Neste sentido, considerando o aspecto de interdependência, se os subsistemas fluviais estão interligados, os eventos também o podem estar; assim, o aumento da vazão proporcionada pela presença do loteamento "C", na Figura 10, poderá ser percebido para quem está na sessão de controle “S”, assim como, um assoreamento à jusante, devido ás ações no loteamento “B” pode provocar um efeito remontante, em se considerando que o escoamento seja subcrítico, pois o escoamento subcrítico é controlado à jusante, de modo que, muitas vezes um problema urbano não pode ser obrigatoriamente resolvido procurando-se sanar o problema no próprio local, mas, a solução deve ter ação global, mais ampla.



Figura 10: A interdependência entre partes diferentes da cidade para com o problema de enchentes

A geomorfologia e as intervenções nos cursos d’água

As intervenções antrópicas sobre os cursos d’água visam de modo geral, segundo Cunha (2007):

-Efetuar o controle sobre a vazão;
-atenuar os efeitos de enchentes;
-extrair cascalhos.

Como ações normalmente efetuadas pode-se citar a alteração da forma da calha, com o alargamento da seção e o aumento da profundidade, a mudança do material de revestimento, e a retificação.

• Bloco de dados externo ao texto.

(** The loop over the events of a notification, one after the other *)
Lemma sink_loop_events (evs : list (list Z)) (before rest : list Z) (fuel : nat) (r : mpxy_rpmi) :
  Forall event_wf evs -> (length evs <= fuel)%nat ->
  sink_loop fuel (before ++ concat evs ++ rest) (4 * Z.of_nat (length (before ++ concat evs))) (4 * Z.of_nat (length before)) r =
  foldl sink_one r evs.
Proof.
  revert before fuel r. induction evs as [|e evs IH]; intros before fuel r Hwf Hf.
  - cbn [concat foldl]. rewrite app_nil_r. destruct fuel; cbn [sink_loop]; [done|]. by rewrite Z.ltb_irrefl.
  - apply Forall_cons in Hwf as [He Hwf]. pose proof (event_wf_length e He).
    destruct fuel as [|fuel]; cbn [length] in Hf; [lia|]. cbn [sink_loop foldl].
    rewrite (proj2 (Z.ltb_lt _ _)) by (rewrite !length_app; cbn [concat]; rewrite length_app; lia).
    rewrite words_of_bytes. cbn [concat]. rewrite <- app_assoc.
    rewrite nth_at, event_wf_size by done.
    replace (get_words (before ++ e ++ concat evs ++ rest) (length before) (Z.to_nat (event_bytes e / 4))) with e.
    2: { unfold get_words, event_bytes. by rewrite drop_app_length, words_of_bytes, take_app_length. }
    replace (4 * Z.of_nat (length before) + event_bytes e) with (4 * Z.of_nat (length (before ++ e)))
      by (rewrite length_app; unfold event_bytes; lia).
    change (before ++ e ++ concat evs ++ rest) with (before ++ (e ++ (concat evs ++ rest))). rewrite !(app_assoc before e).
    rewrite <- (IH (before ++ e) fuel (sink_one r e)) by (done || lia). unfold sink_one. done.
Qed.

Lemma put_words_length (a ws : list Z) (n : nat) : (n + length ws <= length a)%nat -> length (put_words a n ws) = length a.
Proof. intros H. unfold put_words. rewrite !length_app, length_take, length_drop. lia. Qed.

Lemma low32_small (z : Z) : 0 <= z < 2 ^ 32 -> low32 z = z.
Proof. apply Z.mod_small. Qed.

Lemma sink_one_queue (r : mpxy_rpmi) (q : queue) (e : list Z) :
  CONFIG_MPXY_RPMI_EVENT_BUF_SIZE < 2 ^ 32 -> event_wf e -> buffers r q -> buffers (sink_one r e) (queue_put q e).
Proof.
  intros Hsz He (Hlen & Htake & Hused & Hroom & Hcount & Hlost & Hwf). unfold sink_one, queue_put. rewrite <- Hused.
  pose proof (proj2 config_event_buf) as Hmod. pose proof (events_count _ Hwf) as Hc. pose proof (event_wf_length e He) as He1.
  destruct (Z.leb_spec (r_used r + event_bytes e) CONFIG_MPXY_RPMI_EVENT_BUF_SIZE) as [Hfit|Hfit].
  - assert (length (concat (qu_events q)) + length e <= length (r_events r))%nat as Hin.
    { apply Nat2Z.inj_le. rewrite Hlen, Nat2Z.inj_add. unfold events_bytes, event_bytes in *. Z.to_euclidean_division_equations. lia. }
    unfold buffers. cbn [qu_events qu_lost r_events r_used r_count r_lost field_update].
    set (a := put_words _ _ _). assert (a = put_words (r_events r) (length (concat (qu_events q))) e) as ->.
    { unfold a. by rewrite Hused; unfold events_bytes; rewrite words_of_bytes. }
    change (r_events (_ <| r_events := ?x |> <| r_used := _ |> <| r_count := _ |>)) with x.
    change (r_used (_ <| r_used := ?x |> <| r_count := _ |>)) with x.
    change (r_count (_ <| r_count := ?x |>)) with x.
    change (r_lost (_ <| r_events := _ |> <| r_used := _ |> <| r_count := _ |>)) with (r_lost r).
    rewrite put_words_length, concat_app, events_bytes_app, events_bytes_one, length_app by done. cbn [concat].
    rewrite app_nil_r, !length_app. split_and!; [done| |lia|lia| |done|apply Forall_app; by repeat constructor].
    + unfold put_words. rewrite Htake, app_assoc. rewrite <- length_app. by rewrite take_app_length.
    + rewrite low32_small; cbn [length]; [lia|]. unfold events_bytes, event_bytes in *. lia.
  - by split_and!; try done; cbn; rewrite ?Hlost.
Qed.
Lemma doorbell_log (fuel : nat) (ctx : rpmi_context) request (w : W) :
  logs_request ctx request -> post (doorbell_setup fuel request ctx w) (fun w' => moves (doorbell_request (x_p2a_doorbell_sysmsi ctx)) w w').
Proof.
  intros Hreq. unfold doorbell_setup. set (sysmsi := x_p2a_doorbell_sysmsi ctx). destruct (_ || _); [apply post_ret, log_refl|].
  set (w1 := mc_set_state _ w). assert (moves nothing w w1) as H1 by apply env_state.
  destruct (s_doorbell_tried _); [apply post_ret; by apply log_quiet|].
  pose proof (env_msi w1) as H2. destruct (mc_msi_request w1) as [[[addr data]|] w2]; cbn [snd] in H2;
    [|apply post_ret; step H1; by apply log_quiet].
  assert (forall service rest w' x, (service = RPMI_SYSMSI_SET_MSI_TARGET \/ service = RPMI_SYSMSI_SET_MSI_STATE) ->
    moves (requested ctx RPMI_GROUP_SYSTEM_MSI service (sysmsi :: rest)) w' x -> moves (doorbell_request sysmsi) w' x) as Hd.
  { intros service rest w' x Hs. apply log_mono. intros m [(Eg & Es & Ed)|H]; [|done]. split; [done|].
    rewrite Es, Ed. done. }
  eapply post_bind; [apply Hreq|]. intros [r3 w3] H3. apply Hd in H3; [|by left]. cbn [snd] in H3.
  assert (moves (doorbell_request sysmsi) w w3) as H3' by (step H1; step H2; done).
  destruct (truth (call_result r3 1)); [by apply post_ret|].
  eapply post_bind; [apply Hreq|]. intros [r4 w4] H4. apply Hd in H4; [|by right]. cbn [snd] in H4.
  destruct (truth (call_result r4 1)); [apply post_ret; by eapply log_trans|].
  eapply post_weaken; [apply rpmi_poll_log|]. intros w5 H5. eapply log_trans; [exact H3'|]. eapply log_trans; [exact H4|].
  step (env_state ((mc_state w4) <| s_doorbell := true |>) w4). by apply log_quiet.
Qed.

Lemma request_log (depth fuel : nat) (ctx : rpmi_context) : logs_request ctx (rpmi_request_at depth fuel ctx).
Proof.
  induction depth as [|depth IH]; intros w group service req len max; cbn [rpmi_request_at];
    (destruct (truth (request_check _ _)); [apply post_ret, log_refl|]); unfold take_token;
    set (w1 := mc_set_state _ _); set (hdr := request_hdr _ _ _ _ _);
    (assert (moves nothing w w1) as H1 by (step (env_lock w); apply env_state));
    (assert (post (request_locked fuel w1 hdr req max) (fun x => moves (requested ctx group service req) w x.2)) as Hreq;
     [eapply post_bind; [apply send_locked_log|]; intros [rc w2] H2; cbn [snd] in H2;
      (assert (moves (requested ctx group service req) w w2) as H2'
        by (step H1; eapply log_mono; [|exact H2]; intros m [_ ->]; by left));
      (destruct (truth rc); [by apply post_ret|]); eapply post_weaken; [apply wait_ack_log|]; intros x Hx;
      eapply log_trans; [exact H2'|]; by apply log_quiet|]);
    (eapply post_bind; [exact Hreq|]); intros [[rc resp] w3] H3; cbn [snd] in H3;
    (eapply post_bind; [apply context_unlock_log|]); intros w4 H4;
    (assert (moves (requested ctx group service req) w w4) as H4' by (eapply log_trans; [exact H3|]; by apply log_quiet));
    (destruct (truth rc); [by apply post_ret|]).
  - by intros a.
  - eapply post_bind; [by apply doorbell_log|]. intros w5 H5.
    assert (moves (requested ctx group service req) w w5) as H5'
      by (eapply log_trans; [exact H4'|]; eapply log_mono; [|exact H5]; intros m Hm; by right).
    destruct (_ && _); [|by apply post_ret]. eapply post_bind; [apply rpmi_poll_log|]. intros w6 H6. apply post_ret.
    eapply log_trans; [exact H5'|]. by apply log_quiet.
Qed.

Lemma post_log (fuel : nat) (ctx : rpmi_context) (w : W) (group service : Z) (req : list Z) (len : Z) :
  post (rpmi_post fuel ctx w group service req len) (fun x => moves (is_request group service req) w x.2).
Proof.
  unfold rpmi_post. destruct (truth (request_check _ _)); [apply post_ret, log_refl|]. unfold take_token. set (w1 := mc_set_state _ _).
  assert (moves nothing w w1) as H1 by (step (env_lock w); apply env_state).
  eapply post_bind; [apply send_locked_log|]. intros [rc w2] H2. cbn [snd] in H2.
  eapply post_bind; [apply context_unlock_log|]. intros w3 H3. apply post_ret. step H1. eapply log_trans; [|by apply log_quiet].
  eapply log_mono; [|exact H2]. by intros m [_ ->].
Qed.

Lemma call_log (fuel : nat) (ctx : rpmi_context) (w : W) (group service : Z) (req : list Z) (words : Z) :
  post (rpmi_call fuel ctx w group service req words) (fun x => moves (requested ctx group service req) w x.2).
Proof.
  unfold rpmi_call, rpmi_request. eapply post_bind; [apply request_log|]. intros [r w1] H1. by apply post_ret.
Qed.

End Requests.
(* ===== verification/MpxyFw.v ===== *)
(** RPMI service groups the monitor serves itself,
    [services/mpxy/mpxy_rpmi_fw.c]: requests of one domain for another, by the
    queue of [Reqfwd] or, through a bridge, with the hart itself, which
    [DomainContext] moves.

    The state is what one hart works on; the slots and the switch requests
    are per hart.  A message is bytes.  [buf] is the buffer a message is
    handed over in, whole: what follows the message is left from before. *)

From stdpp Require Import functions.
From S2P Require Import Prelude Arch Csr Fields Bitstring Domain Hart Hsm DomainContext Rpmi Mpxy MpxyRpmi Reqfwd.

#[local] Open Scope Z_scope.

Definition RPMI_MM_GET_ATTRIBUTES : Z := 0x02.
Definition RPMI_MM_COMMUNICATE : Z := 0x03.
Definition RPMI_REQFWD_RETRIEVE_CURRENT_MESSAGE : Z := 0x02.
Definition RPMI_REQFWD_COMPLETE_CURRENT_MESSAGE : Z := 0x03.
Definition RPMI_REQFWD_EVENT_NEW_MESSAGE : Z := 0x01.

Definition MM_VERSION : Z := RPMI_VERSION 1 0.
Definition GROUP_VERSION : Z := RPMI_VERSION 1 0.
Definition DEFAULT_TIMEOUT_US : Z := 1000000.
Definition NEW_MESSAGE_BYTES : Z := 16.

(** ** Words in a buffer of bytes *)

Definition enc32 (v : Z) : list Z := [v mod 2 ^ 8; v / 2 ^ 8 mod 2 ^ 8; v / 2 ^ 16 mod 2 ^ 8; v / 2 ^ 24 mod 2 ^ 8].
Definition enc16 (v : Z) : list Z := [v mod 2 ^ 8; v / 2 ^ 8 mod 2 ^ 8].
Definition byte (b : list Z) (i : nat) : Z := nth i b 0.
Definition dec32 (b : list Z) (i : nat) : Z :=
  byte b (4 * i) + 2 ^ 8 * byte b (4 * i + 1) + 2 ^ 16 * byte b (4 * i + 2) + 2 ^ 24 * byte b (4 * i + 3).
(** [memcpy] of bytes into the buffer *)
Definition poke (b : list Z) (off : nat) (bs : list Z) : list Z := take off b ++ bs ++ drop (off + length bs) b.
Definition poke32 (b : list Z) (i : nat) (v : Z) : list Z := poke b (4 * i) (enc32 v).

(** ** Data *)

(** [struct fw_channel]: a channel of the pool is known by its place, its
    [ch] by the id in the core's list, a domain by its index *)
Record fw_channel : Set := FwChannel {
  fc_ch : Z;
  fc_group : Z;
  fc_queue : bool;                (* it has a queue: its owner's *)
  fc_owner : Z;
  fc_wakeup_ssip : bool;
  fc_notify_enabled : Z;
  fc_new_message : bool;
  fc_bridge : bool;
  fc_sources : list nat;
  fc_bridge_target : option nat;
  fc_target : Z;
  fc_shmem_base : Z;
  fc_shmem_size : Z;
  fc_token : Z;
}.
#[export] Instance fw_channel_eta : Settable fw_channel := fun c =>
  FwChannel (fc_ch c) (fc_group c) (fc_queue c) (fc_owner c) (fc_wakeup_ssip c) (fc_notify_enabled c) (fc_new_message c)
    (fc_bridge c) (fc_sources c) (fc_bridge_target c) (fc_target c) (fc_shmem_base c) (fc_shmem_size c) (fc_token c).

Inductive slot_state : Set := SLOT_FREE | SLOT_SENT | SLOT_RETRIEVED | SLOT_COMPLETED | SLOT_FAILED.
#[export] Instance slot_state_eq_dec : EqDecision slot_state.
Proof. solve_decision. Defined.

(** [struct bridge_slot]; [rsp] is what was copied into it, [rsp_len] what
    the response had *)
Record bridge_slot : Set := BridgeSlot {
  bs_state : slot_state;
  bs_error : Z;
  bs_to : option nat;
  bs_out_size : Z;
  bs_msg : list Z;
  bs_rsp_len : Z;
  bs_rsp : list Z;
}.
#[export] Instance bridge_slot_eta : Settable bridge_slot := fun s =>
  BridgeSlot (bs_state s) (bs_error s) (bs_to s) (bs_out_size s) (bs_msg s) (bs_rsp_len s) (bs_rsp s).

(** [struct switch_request] *)
Inductive switch_request : Set := SWITCH_NONE | SWITCH_TO (ch : nat) | SWITCH_BACK (ch : nat) | SWITCH_YIELD (ch : nat).

(** What a notification does elsewhere *)
Inductive fw_effect : Set :=
| EventsDue (ch : Z)       (* mpxy_channel_events_due() *)
| WakeupSsip (owner : Z).  (* ipi_send_mask() to the domain's harts that can be interrupted *)

Record fw_state : Type := FwState {
  fw_chans : list fw_channel;
  fw_queues : Z -> reqfwd_queue;              (* by the serving domain *)
  fw_slots : option (Z -> bridge_slot);       (* this hart's, by domain; there with the first bridge *)
  fw_request : switch_request;
  fw_dom : dstate;
  fw_mem : bytes_mem;
}.
#[export] Instance fw_state_eta : Settable fw_state := fun s =>
  FwState (fw_chans s) (fw_queues s) (fw_slots s) (fw_request s) (fw_dom s) (fw_mem s).

Class FwConfig := {
  CONFIG_MPXY_RPMI_FW_MAX_CHANNELS : Z;
  CONFIG_SBI_IMPL_ID : Z;
  CONFIG_SBI_IMPL_VERSION : Z;
}.

Definition null_fw : fw_channel := FwChannel 0 0 false 0 false 0 false false [] None 0 0 0 0.
Definition fw_chan (s : fw_state) (c : nat) : fw_channel := default null_fw (fw_chans s !! c).
Definition fw_update (s : fw_state) (c : nat) (f : fw_channel -> fw_channel) : fw_state :=
  s <| fw_chans := alter f c (fw_chans s) |>.
Definition slot_free : bridge_slot := BridgeSlot SLOT_FREE 0 None 0 [] 0 [].
Definition slot_of (s : fw_state) (key : Z) : bridge_slot := match fw_slots s with Some f => f key | None => slot_free end.
Definition slot_update (s : fw_state) (key : Z) (f : bridge_slot -> bridge_slot) : fw_state :=
  s <| fw_slots := (fun t => <[key := f (t key)]> t) <$> fw_slots s |>.
Definition queue_update (s : fw_state) (d : Z) (q : reqfwd_queue) : fw_state := s <| fw_queues := <[d := q]> (fw_queues s) |>.

Section Fw.
Context {AR : Arch} {KC : Kconfig} {F : Features} {HT : HartTable} {CE : CtxEnv} {FC : FwConfig}.

(** The answer to [mpxy_context_resumed] is not the context switch's: it
    follows it, here *)
#[local] Instance still : CtxEnv := {|
  ctx_self := ctx_self; ctx_misa := ctx_misa; ctx_vec_bytes := ctx_vec_bytes; ctx_timer := ctx_timer;
  ctx_memregions := ctx_memregions; ctx_mpxy_resumed := fun regs => regs;
|}.

Definition this_key (s : fw_state) : Z := this_domain (fw_dom s).

(** The message the hart came to the channel with: whose it is *)
Definition slot_for (s : fw_state) (c : nat) : option Z :=
  match fw_slots s with
  | None => None
  | Some f =>
      let key := domain_caller_key (fw_dom s) in
      if key <? 0 then None
      else if bool_decide (bs_to (f key) = Some c) &&
              (bool_decide (bs_state (f key) = SLOT_SENT) || bool_decide (bs_state (f key) = SLOT_RETRIEVED))
           then Some key else None
  end.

Algumas observações podem ser consideradas conforme o relato, como:

-Os efeitos colaterais da dragagem pode ocorrer em face do rebaixamento do nível de base do canal, induzindo a processos erosivos nos afluentes tributários, e posterior assoreamento;
-no caso da retificação de um curso d’água, com a eliminação de meandros, aumenta o gradiente hidráulico devido ao menor comprimento, induzindo ao processo erosivo à jusante. 


Bibliografia citada no texto:

BOTELHO, M.H.C. Águas de chuva engenharia de águas pluviais nas cidades. São Paulo, Edgard Blücher, 1985, 236p.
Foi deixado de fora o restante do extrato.